[Input material Boundary: Start]
Lemma ParsePackets_iff_witness :
  ∃ s', ParsePacketsFromReadBuffer (buffer_with (frames two_packets ++ [4; 0])) = Ret two_packets s' ∧
    valid_bytes s' = [4; 0].
Proof.
  apply (ParsePackets_iff (buffer_with (frames two_packets ++ [4; 0])) two_packets [4; 0]).
  - by apply buffer_with_wf; [|apply Nat.leb_le].
  - reflexivity.
  - split; [vm_compute; reflexivity|]. split; [apply two_packets_receivable|exact I].
Defined.

Lemma ParsePackets_safe_witness :
  let s := buffer_with [4; 0; 0; 255; 9] in
  parse_outcome s (λ fuel, parse_loop fuel (readBufferHead s) 0 [] s) (ParsePacketsFromReadBuffer s).
Proof.
  intros s. apply (ParsePackets_safe s). by apply buffer_with_wf; [|apply Nat.leb_le].
Defined.

Lemma ParsePackets_HandshakeAck_witness :
  ParsePacketsFromReadBuffer (buffer_with (frames two_packets ++ frame NewHandshakeAck ++ [1])) =
    Crash (AssertFailed "Unexpected packet type from server") ∧
  ∀ fuel, parse_loop (H := true) fuel 16 0 []
      (buffer_with (frames two_packets ++ frame NewHandshakeAck)) = Crash FuelExhausted.
Proof.
  split.
  - assert (ndebug = false) as Hmode by reflexivity.
    pose proof (ParsePackets_HandshakeAck
      (buffer_with (frames two_packets ++ frame NewHandshakeAck ++ [1]))
      two_packets NewHandshakeAck [1]) as E.
    rewrite Hmode in E. apply E; [by apply buffer_with_wf; [|apply Nat.leb_le]|
      vm_compute; reflexivity|apply two_packets_receivable|reflexivity|reflexivity].
  - pose proof (ParsePackets_HandshakeAck (H := true)
      (buffer_with (frames two_packets ++ frame NewHandshakeAck))
      two_packets NewHandshakeAck []) as E.
    apply E; [by apply buffer_with_wf; [|apply Nat.leb_le]|
      vm_compute; reflexivity|apply two_packets_receivable|reflexivity|reflexivity].
Defined.

(** ** The theorems on messages and compression *)

Lemma message_id_roundtrip_witness :
  ∃ bs, encode_id 300 tt = Ret bs tt ∧ (1 ≤ length bs ≤ 10)%nat ∧ bytes_wf bs ∧
    ∀ rest off, decode_id_loop (bs ++ rest) off off 0 tt = Ret (300, off + Z.of_nat (length bs)) tt.
Proof. apply (message_id_roundtrip 300 tt). lia. Defined.

Lemma request_roundtrip_witness :
  ∃ buf,
    Message_SerializeInto (Message_NewRequest 300 "room.join" []) [] {["room.join"%string := 263]} tt
      = Ret buf tt ∧
    Message_Deserialize 10 buf {[7 := "room.join"%string]} tt =
      Ret (Some (Message_NewRequest 300 "room.join" [])) tt.
Proof.
  destruct (request_roundtrip 10 (Message_NewRequest 300 "room.join" []) {["room.join"%string := 263]}
              {[7 := "room.join"%string]} 263 tt) as (buf & E & D); [reflexivity|simpl; lia|reflexivity|].
  exists buf. split; [exact E|]. rewrite D. reflexivity.
Defined.

Lemma Deserialize_response_defined_witness :
  ¬ ∃ r, Message_Deserialize 10 (4 :: replicate 11 255) ∅ tt = Ret r tt.
Proof.
  intros H. apply (Deserialize_response_defined 10 4 (replicate 11 255) ∅ tt) in H;
    [|reflexivity..|discriminate].
  destruct H as [H|(j & b & _ & [-> _]%lookup_replicate & Hb)]; [simpl in H; lia|lia].
Defined.

Lemma Decompress_correct_witness :
  ∃ d, Decompress 10 0 (0x78 :: 0x9C :: replicate 20 7) = Some d ∧ d_rc d = Z_OK ∧
    output_bytes d = Some (replicate 20 7).
Proof.
  apply (Decompress_correct (0x78 :: 0x9C :: replicate 20 7) (replicate 20 7)).
  - done.
  - vm_compute. reflexivity.
  - vm_compute. reflexivity.
  - vm_compute. reflexivity.
  - apply Nat.leb_le. vm_compute. reflexivity.
Defined.

(** Two routes under one code. *)
Lemma make_codeToRoute_spec_witness :
  is_Some (make_codeToRoute {["a"%string := 1; "b"%string := 1]} !! 1) ∧
  ∀ r c, make_codeToRoute {["a"%string := 1; "b"%string := 2]} !! c = Some r ↔
    ({["a"%string := 1; "b"%string := 2]} : gmap string Z) !! r = Some c.
Proof.
  split.
  - apply (make_codeToRoute_spec {["a"%string := 1; "b"%string := 1]}) with "b"%string. reflexivity.
  - apply (make_codeToRoute_spec {["a"%string := 1; "b"%string := 2]}).
    intros r1 r2 c. rewrite !lookup_insert_Some, !lookup_singleton_Some. naive_solver lia.
Defined.

(** ** The theorems on the connection *)

(** The states of the scenario: connected, and with the request in flight. *)
Definition w_connected : World := reached until_connected.
Definition w_in_flight : World := reached (until_sent ++ [LSendDone 0 ec_success 0]).

#[local] Strategy opaque [w_connected w_in_flight].

Definition response_message (id : Z) : Message :=
  {| msg_type := MT_Response; msg_id := id; msg_route := ""; msg_data := [104; 105]; msg_error := false |}.
(** X13. What [validateAndUpdateAllStreaks] does to each habit that is
    switched on and not yet stamped with today's date, whatever the other
    habits are: a habit that is not done is only stamped; a habit that is
    done and not in recovery gains a day, and its best follows the counter;
    a habit that is done in recovery loses one recovery day, keeps its best,
    and restarts at 1 when the last recovery day is served. *)
Theorem validateAndUpdateAllStreaks_on_each_habit
    (today : string) (w : World) (l : DayLog) (k : StreakKey) :
  dailyLogs (dashboardData w) !! today = Some l ->
  sa_get_enabled w (habitId k) <> Some false ->
  StreakHistory.lastUpdated (historyOf w k) <> Some today ->
  (isHabitValidated w (habitId k) (Some l) = false ->
   streakOf (validateAndUpdateAllStreaks today w) k = streakOf w k
   /\ historyOf (validateAndUpdateAllStreaks today w) k
      = with_lastUpdated (Some today) (historyOf w k))
  /\ (isHabitValidated w (habitId k) (Some l) = true ->
      StreakHistory.recoveryDays (historyOf w k) <= 0 ->
      streakOf (validateAndUpdateAllStreaks today w) k = streakOf w k + 1
      /\ historyOf (validateAndUpdateAllStreaks today w) k
         = StreakHistory.mk
             (Z.max (StreakHistory.best (historyOf w k)) (streakOf w k + 1))
             (StreakHistory.lastBroken (historyOf w k))
             (StreakHistory.recoveryDays (historyOf w k))
             (Some today))
  /\ (isHabitValidated w (habitId k) (Some l) = true ->
      0 < StreakHistory.recoveryDays (historyOf w k) ->
      streakOf (validateAndUpdateAllStreaks today w) k
      = (if StreakHistory.recoveryDays (historyOf w k) =? 1 then 1
         else streakOf w k)
      /\ historyOf (validateAndUpdateAllStreaks today w) k
         = StreakHistory.mk
             (StreakHistory.best (historyOf w k))
             (StreakHistory.lastBroken (historyOf w k))
             (StreakHistory.recoveryDays (historyOf w k) - 1)
             (Some today)).
Proof.
  intros L E U.
  destruct (validate_reaches today w l k L) as (wp & F & [Ks Kh] & [-> ->]).
  rewrite <- Ks, <- Kh.
  rewrite <- (isHabitValidated_frame w wp _ _ F).
  apply updateStreakOf_enabled.
  - now rewrite (sa_get_enabled_frame w wp _ F).
  - now rewrite Kh.
Qed.
(** * core.js of the InPanel web console: route table, auth gate,
      idle/auth-expiry watchdog and cookie helpers.

    The development follows [src/public/js/core.js].  The browser and the
    AngularJS services the file talks to ([$location], [Message], [Timeout],
    [Auth.required], [Auth.getlastactive], [document.cookie]) are modelled as
    explicit state: every call the source makes is a state transformer, every
    callback the source hands out is an event that the environment may fire. *)

From stdpp Require Import base strings gmap list.
From Stdlib Require Import ZArith Lia Ascii.

Open Scope string_scope.
Open Scope Z_scope.
Open Scope list_scope.

(** ** JavaScript numbers, as far as the watchdog uses them

    Timestamps are integers of milliseconds; [parseInt] of a reply that holds
    no number is [NaN], and every comparison with [NaN] is false. *)

Inductive jsnum : Type :=
| Num (z : Z)
| NaN.

Definition js_sub (a b : jsnum) : jsnum :=
  match a, b with
  | Num x, Num y => Num (x - y)
  | _, _ => NaN
  end.

Definition js_mul (a b : jsnum) : jsnum :=
  match a, b with
  | Num x, Num y => Num (x * y)
  | _, _ => NaN
  end.

Definition js_lt (a b : jsnum) : bool :=
  match a, b with
  | Num x, Num y => x <? y
  | _, _ => false
  end.

Definition js_gt (a b : jsnum) : bool := js_lt b a.

(** [a <= b] on numbers, false as soon as one side is [NaN]. *)
Definition js_le (a b : jsnum) : Prop :=
  match a, b with
  | Num x, Num y => x <= y
  | _, _ => False
  end.

(** * The idle/auth-expiry watchdog ([Auth.auto_auth]) *)

Module Watchdog.

(** The two functions the source hands to [Timeout]: [active] and the
    [toggletitle] closure of one expiry warning (named by the index of its
    environment). *)
Inductive callback : Type :=
| Cactive
| Ctoggletitle (env : nat).
(** * VTLookupV3: a shallow embedding of msticpy/sectools/vtlookupv3.py

    The module is glue between three collaborators: the VirusTotal client
    ([vt.Client]), the pandas table engine and the graph service
    ([VTGraph]).  The embedding keeps the control flow of every method of
    [VTLookupV3] as it is written (guards, [try]/[except]/[finally],
    early returns) and threads the client object and a trace of every
    call that leaves the module through a small state-and-exception monad.

    - Python exceptions are values of [exn]; a computation ends in
      [Return] or [Raise].
    - The remote API is a pair of oracles, [api_get_object] and
      [api_iterator], that may look at the whole client state (open or
      closed connection, earlier calls) to decide their answer; the
      graph service is an oracle, [api_graph_call], that lets each call
      made to it return or raise.
    - pandas frames are records of index level names, column labels and
      rows; a row is a finite map from labels to cells.  The default
      index is positional, and JSON payloads are built from null,
      integers, strings and objects. *)

From Stdlib Require Import ZArith List Permutation Lia.
From stdpp Require Import base option list gmap strings pretty.

Open Scope string_scope.
Open Scope list_scope.
Open Scope Z_scope.

(** ** Enumerations of the module *)

Inductive VTEntityType := FILE | DOMAIN | IP_ADDRESS | URL.

#[global] Instance VTEntityType_eq_dec : EqDecision VTEntityType.
Proof. solve_decision. Defined.

Module ColumnNames.
Definition ID := "id".
Definition TYPE := "type".
Definition DETECTIONS := "detections".
Definition SCANS := "scans".
Definition SOURCE := "source".
Definition TARGET := "target".
Definition RELATIONSHIP_TYPE := "relationship_type".
Definition SOURCE_TYPE := "source_type".
Definition TARGET_TYPE := "target_type".
End ColumnNames.

Module VTObjectPorperties.
Definition ATTRIBUTES := "attributes".
Definition RELATIONSHIPS := "relationship".
Definition LAST_ANALYSIS_STATS := "last_analysis_stats".
Definition MALICIOUS := "malicious".
End VTObjectPorperties.

(** ** Python values *)

(** Payloads of the remote API: JSON null, integers, strings and objects.
    A JSON object is an association list in key order.  Booleans, numbers
    with a fractional part and arrays are not represented: what is said
    of payloads below is said of these four shapes. *)
#[warnings="-register-all"]
Inductive json :=
| JNull
| JInt (z : Z)
| JStr (s : string)
| JDict (d : list (string * json)).

(** Cells of a frame, and the scalars handed to the public methods.
    [VNone] is the missing value (None or NaN). *)
Inductive value :=
| VNone
| VInt (z : Z)
| VStr (s : string).

#[global] Instance value_eq_dec : EqDecision value.
Proof. solve_decision. Defined.

Inductive exn :=
| KeyError (msg : string)
| ValueError (msg : string)
| TypeError (msg : string)
| AttributeError (msg : string)
| Exception (msg : string).

Inductive outcome (A : Type) :=
| Return (a : A)
| Raise (e : exn).
Arguments Return {A} a.
Arguments Raise {A} e.

Definition is_Return {A} (o : outcome A) : bool :=
  match o with Return _ => true | Raise _ => false end.

(** Sequencing of steps that may raise. *)
Definition obind {A B} (o : outcome A) (k : A → outcome B) : outcome B :=
  match o with
  | Return a => k a
  | Raise e => Raise e
  end.

Notation "'let?' x ':=' o 'in' k" := (obind o (fun x => k))
  (at level 10, x binder, o at level 200, k at level 200, only parsing).

(** [str(v)], as used by the f-strings of the module. *)
Definition py_str (v : value) : string :=
  match v with
  | VNone => "nan"
  | VInt z => pretty z
  | VStr s => s
  end.

(** [repr(v)], as used by the message of the enumeration constructor.  A
    [string] stands for the Python string with the same code points, all
    below 256.  The quote is the single one, unless the string holds a
    single quote and no double quote; the quote and the backslash are
    escaped, tab, newline and carriage return are written [\t], [\n]
    and [\r], and the other code points that are not printable (below
    32, 127, 128 to 160 and 173) are written [\xNN]. *)
Definition single_quote : Ascii.ascii := Ascii.ascii_of_N 39.
Definition double_quote : Ascii.ascii := Ascii.ascii_of_N 34.
Definition backslash : Ascii.ascii := Ascii.ascii_of_N 92.

Definition hex_digit (n : N) : Ascii.ascii :=
  Ascii.ascii_of_N (if (n <? 10)%N then 48 + n else 87 + n)%N.

Definition printable (n : N) : bool :=
  negb ((n <? 32)%N || (n =? 127)%N || ((128 <=? n)%N && (n <=? 160)%N) || (n =? 173)%N).

Definition repr_char (quote c : Ascii.ascii) : string :=
  let n := Ascii.N_of_ascii c in
  if bool_decide (c = quote ∨ c = backslash) then String backslash (String c "")
  else if (n =? 9)%N then String backslash "t"
  else if (n =? 10)%N then String backslash "n"
  else if (n =? 13)%N then String backslash "r"
  else if printable n then String c ""
  else String backslash
         ("x" +:+ String (hex_digit (n / 16)) (String (hex_digit (n mod 16)) "")).
(** * Reservation admission of salagourmet

    A shallow embedding of [src/context/ReservationContext.tsx] (with the
    piece of [src/context/AuthContext.tsx] it reads): the weekly count of a
    flat's reservations, the admission of a new reservation, the
    cancellation of an existing one and the reload of the cached list.

    The component functions run against three collaborators that are not part
    of the repository: the Firestore collection ['reservations'], the toast
    notifier and the date-fns calendar functions.  The collection can fail
    at every request, so the operations are written in a small state and
    exception monad over a [World] that holds the collection, the React
    state, the toasts shown and a log of what was asked of the collection.
    What goes to [console.error] is left out. *)

From Stdlib Require Import ZArith String Ascii List Bool Lia DecimalString.
From Stdlib Require Import Permutation.
Import ListNotations.

Local Open Scope string_scope.
Local Open Scope Z_scope.

(** ** JavaScript dates *)

Module JsDate.

(** A [Date] is its time value in milliseconds, or Invalid Date ([NaN]).
    The time value is read on the local wall clock, which is the clock
    [getDay], [setDate] and [setHours] work on; changes of the zone
    offset are not modelled, and neither is the limit of 8.64e15 on the
    magnitude of a time value. *)
Definition t : Type := option Z.

Definition msPerDay : Z := 86400000.

(** Days since 1970-01-01, a Thursday. *)
Definition dayNumber (ms : Z) : Z := ms / msPerDay.

(** [Date.prototype.getDay]: 0 is Sunday, 1 is Monday, ..., 6 is Saturday. *)
Definition getDay (ms : Z) : Z := (dayNumber ms + 4) mod 7.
[Input material Boundary: End]
- Exercise: All lines with the word "join" need to be copied from the data above.

- Written answer:
    Message_SerializeInto (Message_NewRequest 300 "room.join" []) [] {["room.join"%string := 263]} tt
    Message_Deserialize 10 buf {[7 := "room.join"%string]} tt =
      Ret (Some (Message_NewRequest 300 "room.join" [])) tt.
  destruct (request_roundtrip 10 (Message_NewRequest 300 "room.join" []) {["room.join"%string := 263]}
              {[7 := "room.join"%string]} 263 tt) as (buf & E & D); [reflexivity|simpl; lia|reflexivity|].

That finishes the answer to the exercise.